16. The device of claim 15, wherein in an operation of training the trained bidirectional neural network by the adaptive supervised learning scheme, the processor is configured to train the trained bidirectional neural network to output an ultra-wide-angle video frame of the second resolution by inputting ultra-wide-angle video frames at the arbitrary time step and time steps right before and right after the arbitrary time step, and the wide-angle video frame at the arbitrary time step, to the bidirectional neural network, using a telephoto video frame at the arbitrary time step, as a fourth ground truth, and
wherein when the processor trains the bidirectional neural network by the adaptive supervised learning scheme, the processor is configured to:
generate a fourth loss function value by comparing the ultra-wide-angle video frame at the arbitrary time step with the fourth ground truth; and
provide the fourth loss function value to the bidirectional neural network.
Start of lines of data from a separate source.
(** [RuntimeState::release_file_description]. *)
Definition release_file_description (v : VfsState) (id : FileDescriptionId) :
    Result IpcError unit * VfsState :=
  match file_description_index v id with
  | None => (Err VfsBadHandle, v)
  | Some index =>
      match mjoin (open_file_descriptions v !! index) with
      | None => (Err VfsBadHandle, v)
      | Some d =>
          if (fd_ref_count d <=? 1)%Z then
            let v1 := release_vfs_locks_for_description v id in
            let v2 := v1 <| open_file_descriptions ::= <[index := None]> |> in
            (Ok tt, reap_unlinked_vfs_node_if_idle v2 (fd_node d))
          else
            (Ok tt, v <| open_file_descriptions ::=
                           <[index := Some (d <| fd_ref_count := (fd_ref_count d - 1)%Z |>)]> |>)
      end
  end.

(** The loop of [release_process_file_descriptions] over the [fuel] slots left
    from [index]. *)
Fixpoint release_descriptions_from (v : VfsState) (pid : ProcessId) (index fuel : nat) : VfsState :=
  match fuel with
  | 0 => v
  | S fuel' =>
      let v' := match mjoin (open_file_descriptions v !! index) with
                | Some d =>
                    if (fd_owner d =? pid)%Z
                    then reap_unlinked_vfs_node_if_idle
                           (v <| open_file_descriptions ::= <[index := None]> |>) (fd_node d)
                    else v
                | None => v
                end in
      release_descriptions_from v' pid (S index) fuel'
  end.
(* ===== verification/Runtime.v ===== *)
(** The kernel's runtime state ([ipc/runtime_state.rs]), the lookup of
    capabilities and of the objects they name ([ipc/object_lookup.rs],
    [ipc/runtime_access.rs]) and the reachability test of
    [ipc/inspect_report.rs]. *)

From S2P Require Import Prelude KernelBase Transport VfsPath KernelObjects ProcessRuntime.
From S2P Require Import BootConfig BootPolicy CapRegistry VfsState.

Definition MAX_SERVICE_LIFECYCLE_EVENTS : nat := 128.

(** [ServiceLifecycleState] and [ServiceLifecycleEvent] of [ipc.rs]. *)
Inductive ServiceLifecycleState :=
| SlDeclared | SlStarting | SlReady | SlFailed | SlRestarting | SlExited.
Record ServiceLifecycleEvent := mkServiceLifecycleEvent {
  sl_service : string; sl_state : ServiceLifecycleState; sl_status : Z; sl_has_status : bool }.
17. The device of claim 11, wherein the bidirectional neural network includes a forward cell and a backward cell,
wherein the processor is configured to allow a forward propagation intermediate feature and a forward propagation confidence map, which are accumulated information of the past time step, to be delivered to the forward cell, and ultra-wide-angle video frames of the first resolution at the arbitrary time step, and the time steps right before and right after the arbitrary time step, and the wide-angle video frame at the arbitrary time step to be input to the forward cell, and allow the forward cell to calculate and output the forward propagation intermediate feature and the forward propagation confidence map at the arbitrary time step, and
wherein the processor is configured to allow a backward propagation intermediate feature and a backward propagation confidence map, which are accumulated information of the future time step, to be delivered to the backward cell, and ultra-wide-angle video frames at the arbitrary time step, and the time steps right before and right after the arbitrary time step, and the wide-angle video frame at the arbitrary time step to be input to the backward cell, and allow the backward cell to calculate and output the backward propagation intermediate feature and the backward propagation confidence map at the arbitrary time step.
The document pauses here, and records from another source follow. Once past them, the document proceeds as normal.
Lemma paging_run_steady x y :
  rtc paging_step x y → paging_wf x.1 x.2 → steady (pg_frames x.2) (pg_frames y.2).
Proof.
  induction 1 as [|x y z Hxy _ IH]; intros Hpw; [done|].
  etransitivity; [by apply paging_step_steady|]. by apply IH, (paging_step_wf x).
Qed.

(** * Ranges *)

Section range.
Context (roots : gset Z) (root vb length : Z).
Hypothesis Hroot : root ∈ roots.
Hypothesis Hvb : (0 ≤ vb)%Z.

Lemma checked_add_some a b c : checked_add a b = Some c → c = (a + b)%Z.
Proof using. unfold checked_add. case_match; by intros [=]. Qed.

(** The loops that take a range back. *)
Lemma unmap_pages_runs fuel : ∀ offset s,
  (0 ≤ offset)%Z → (vb + length ≤ USER_CANONICAL_LIMIT)%Z → runs roots s (unmap_pages fuel root vb length offset s).
Proof using Hroot Hvb.
  induction fuel as [|fuel IH]; intros offset s Ho Hfit; cbn [unmap_pages]; [apply rtc_refl|].
  destruct (Z.ltb_spec offset length) as [Hlt|]; [|apply rtc_refl].
  set (s1 := match checked_add vb offset with Some _ => _ | None => _ end).
  assert (R1 : runs roots s s1).
  { unfold s1. destruct (checked_add vb offset) as [va|] eqn:Hva; [|apply rtc_refl].
    apply checked_add_some in Hva as ->. apply rtc_once.
    destruct (unmap_page_in_root root (vb + offset) s) as [r s2] eqn:Hu. cbn [snd].
    eapply StepUnmap; [exact Hroot| |exact Hu]. unfold user_address. lia. }
  destruct (checked_add offset FRAME_SIZE) as [next|] eqn:Hn; [|done].
  apply checked_add_some in Hn as ->. etransitivity; [exact R1|]. apply IH; [unfold FRAME_SIZE; lia|done].
Qed.

Lemma prune_pages_runs fuel : ∀ offset s,
  (0 ≤ offset)%Z → (vb + length ≤ USER_CANONICAL_LIMIT)%Z → runs roots s (prune_pages fuel root vb length offset s).
Proof using Hroot Hvb.
  induction fuel as [|fuel IH]; intros offset s Ho Hfit; cbn [prune_pages]; [apply rtc_refl|].
  destruct (Z.ltb_spec offset length) as [Hlt|]; [|apply rtc_refl].
  set (s1 := match checked_add vb offset with Some _ => _ | None => _ end).
  assert (R1 : runs roots s s1).
  { unfold s1. destruct (checked_add vb offset) as [va|] eqn:Hva; [|apply rtc_refl].
    apply checked_add_some in Hva as ->. apply rtc_once.
    destruct (prune_empty_user_page_tables root (vb + offset) s) as [r s2] eqn:Hu. cbn [snd].
    eapply StepPrune; [exact Hroot| |exact Hu]. unfold user_address. lia. }
  destruct (checked_add offset FRAME_SIZE) as [next|] eqn:Hn; [|done].
  apply checked_add_some in Hn as ->. etransitivity; [exact R1|]. apply IH; [unfold FRAME_SIZE; lia|done].
Qed.

Lemma rollback_runs s :
  (vb + length ≤ USER_CANONICAL_LIMIT)%Z → runs roots s (rollback_physical_range root vb length s).
Proof using Hroot Hvb.
  intros Hfit. unfold rollback_physical_range.
  pose proof (unmap_pages_runs (range_rounds length) 0 s ltac:(done) Hfit) as R1.
  destruct (_ <=? _)%Z; [|exact R1]. etransitivity; [exact R1|]. by apply prune_pages_runs.
Qed.
End range.

(** Device memory stays device memory. *)
Lemma device_range_runs roots s s' base length :
  paging_wf roots s → runs roots s s' → device_range (pg_frames s) base length →
  device_range (pg_frames s') base length.
Proof.
  intros Hpw Hr. pose proof (paging_run_steady _ _ Hr Hpw) as [Hu Hd]. cbn [fst snd] in *.
  apply device_range_kept; [apply Hpw|by eapply pw_frames, runs_wf|done|done].
Qed.

(** The loop that maps a range. *)
Lemma map_pages_runs roots root vb pb length flags fuel : ∀ offset mapped s,
  root ∈ roots → (0 ≤ vb)%Z → (0 ≤ offset)%Z → (mapped ≤ length)%Z → (offset = mapped)%Z →
  (vb + length ≤ USER_CANONICAL_LIMIT)%Z →
  paging_wf roots s → device_range (pg_frames s) pb length →
  flags_ok (flag_bits flags) → flags_user_accessible flags = true → (FRAME_SIZE | length)%Z → (FRAME_SIZE | offset)%Z →
  runs roots s (map_pages fuel root vb pb length flags offset mapped s).2.
Proof.
  induction fuel as [|fuel IH]; intros offset mapped s Hroot Hvb Ho Hm -> Hfit Hpw Hdev Hfl Hus Hdl Hdo;
    cbn [map_pages]; (destruct (Z.ltb_spec mapped length) as [Hlt|]; [|apply rtc_refl]); [apply rtc_refl|].
  unfold rbind, rlift.
  destruct (checked_add pb mapped) as [pa|] eqn:Hpa; cbn [ok_or]; [|apply rtc_refl].
  apply checked_add_some in Hpa as ->.
  destruct (frame_from_start (pb + mapped)) as [frame|] eqn:Hfr; cbn [ok_or]; [|apply rtc_refl].
  destruct (checked_add vb mapped) as [va|] eqn:Hva; cbn [ok_or]; [|apply rtc_refl].
  apply checked_add_some in Hva as ->.
  destruct (checked_add mapped FRAME_SIZE) as [next|] eqn:Hn; cbn [ok_or]; [|apply rtc_refl].
  apply checked_add_some in Hn as ->.
  unfold frame_from_start in Hfr. destruct (_ =? 0)%Z eqn:Hal; [|done]. injection Hfr as <-.
  apply Z.eqb_eq in Hal. apply Z.mod_divide in Hal; [|done].
  destruct (map_page_in_root root (vb + mapped) _ flags s) as [r s1] eqn:Hmap.
  assert (R1 : runs roots s s1).
  { apply rtc_once. pose proof Hdev as (H0 & H1 & _).
    eapply (StepMap roots s root (vb + mapped) (pb + mapped) flags); try done.
    - unfold user_address. lia.
    - split; [done|lia].
    - apply (device_mappable _ root pb length); [done|done|lia]. }
  pose proof (runs_wf _ _ _ R1 Hpw) as Hpw1. destruct r as [[]|e]; cbn [snd].
  - etransitivity; [exact R1|]. assert (mapped + FRAME_SIZE ≤ length)%Z.
    { destruct Hdl as [n ->], Hdo as [k ->]. unfold FRAME_SIZE in *. lia. }
    pose proof (device_range_runs roots s s1 pb length Hpw R1 Hdev) as Hdev1.
    apply IH; try done; [unfold FRAME_SIZE; lia|]. apply Z.divide_add_r; [done|apply Z.divide_refl].
  - etransitivity; [exact R1|]. apply rollback_runs; [done|done|lia].
Qed.

Lemma map_range_runs roots root vb pb len flags s :
  root ∈ roots → (0 ≤ vb)%Z → (0 ≤ len)%Z → paging_wf roots s → device_range (pg_frames s) pb len →
  flags_ok (flag_bits flags) → flags_user_accessible flags = true →
  runs roots s (map_physical_range root vb pb len flags s).2.
Proof.
  intros Hroot Hvb Hlen Hpw Hdev Hfl Hus. unfold map_physical_range, rbind, rguard, rlift, rget, rret, rfail.
  destruct (negb (_ || _ || _ || _)) eqn:Hal; [|apply rtc_refl].
  apply negb_true_iff, orb_false_iff in Hal as [[[Hl0 Hla]%orb_false_iff Hva]%orb_false_iff Hpa].
  apply negb_false_iff, Z.eqb_eq, Z.mod_divide in Hla; [|done].
  destruct (checked_add vb len) as [ve|] eqn:Hve; cbn [ok_or]; [|apply rtc_refl]. apply checked_add_some in Hve as ->.
  destruct (Z.leb_spec USER_CANONICAL_LIMIT vb); cbn [orb negb]; [apply rtc_refl|].
  destruct (Z.ltb_spec USER_CANONICAL_LIMIT (vb + len)); cbn [orb negb]; [apply rtc_refl|].
  destruct (checked_add pb len); cbn [ok_or]; [|apply rtc_refl].
  destruct (user_range_is_unmapped _ _ _ _) as [[]|e]; cbn [map_err]; [|apply rtc_refl..].
  apply map_pages_runs; try done. apply Z.divide_0_r.
Qed.

(** * What the kernel does with memory *)

(** The page tables that are in use when a program is loaded: those of an address space,
    or the boot loader's, which the allocator does not hand out. *)
Definition active (cr3 : Z) (roots : gset Z) (s : Paging) : Prop :=
  cr3 ∈ roots ∨ contains (pg_frames s) (mkPhysicalFrame (Z.land cr3 ADDRESS_MASK)) = false.

(** A frame for data: what an address space shows, a frame the kernel or a device was
    given, or memory outside of the allocator's. *)
Definition data_frame (roots : gset Z) (s : Paging) (f : Z) : Prop :=
  (∃ r va u w, r ∈ roots ∧ user_address va ∧ translate (pg_mem s) r va = Some (f, u, w)) ∨
  match owners (pg_frames s) !! f with
  | Some o => owner_kind o = OkKernel ∨ owner_kind o = OkScratch ∨ owner_kind o = OkDma
  | None => contains (pg_frames s) (mkPhysicalFrame f) = false
  end.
18. The device of claim 17, wherein the bidirectional neural network further includes an upsampling module,
wherein when the processor controls the upsampling module to generate an ultra-wide-angle video frame of a second resolution, which is resolution-improved by the predetermined scaling factors, and
wherein the forward propagation intermediate feature, the forward propagation confidence map, the backward propagation intermediate feature, and the backward propagation confidence map at the arbitrary time step are input to the upsampling module to generate an ultra-wide-angle video frame of the second resolution.
19. The device of claim 11, wherein the forward propagation intermediate feature among information accumulated at the past time step, and the backward propagation intermediate feature among information accumulated at the future time step are values aggregated in the forward cell and the backward cell of all time steps before the arbitrary time step, respectively, and
wherein an ultra-wide-angle feature for the ultra-wide-angle video frame of the first resolution of each time step, and a wide-angle feature for the wide-angle video frame of each time step are fused and aggregated in the forward propagation intermediate feature and the backward propagation intermediate feature.
20. The device of claim 11, wherein the forward propagation confidence map among information accumulated at the past time step, and the backward propagation confidence map among information accumulated at the future time step are values aggregated in the forward cell and the backward cell of all time steps before the arbitrary time step, respectively.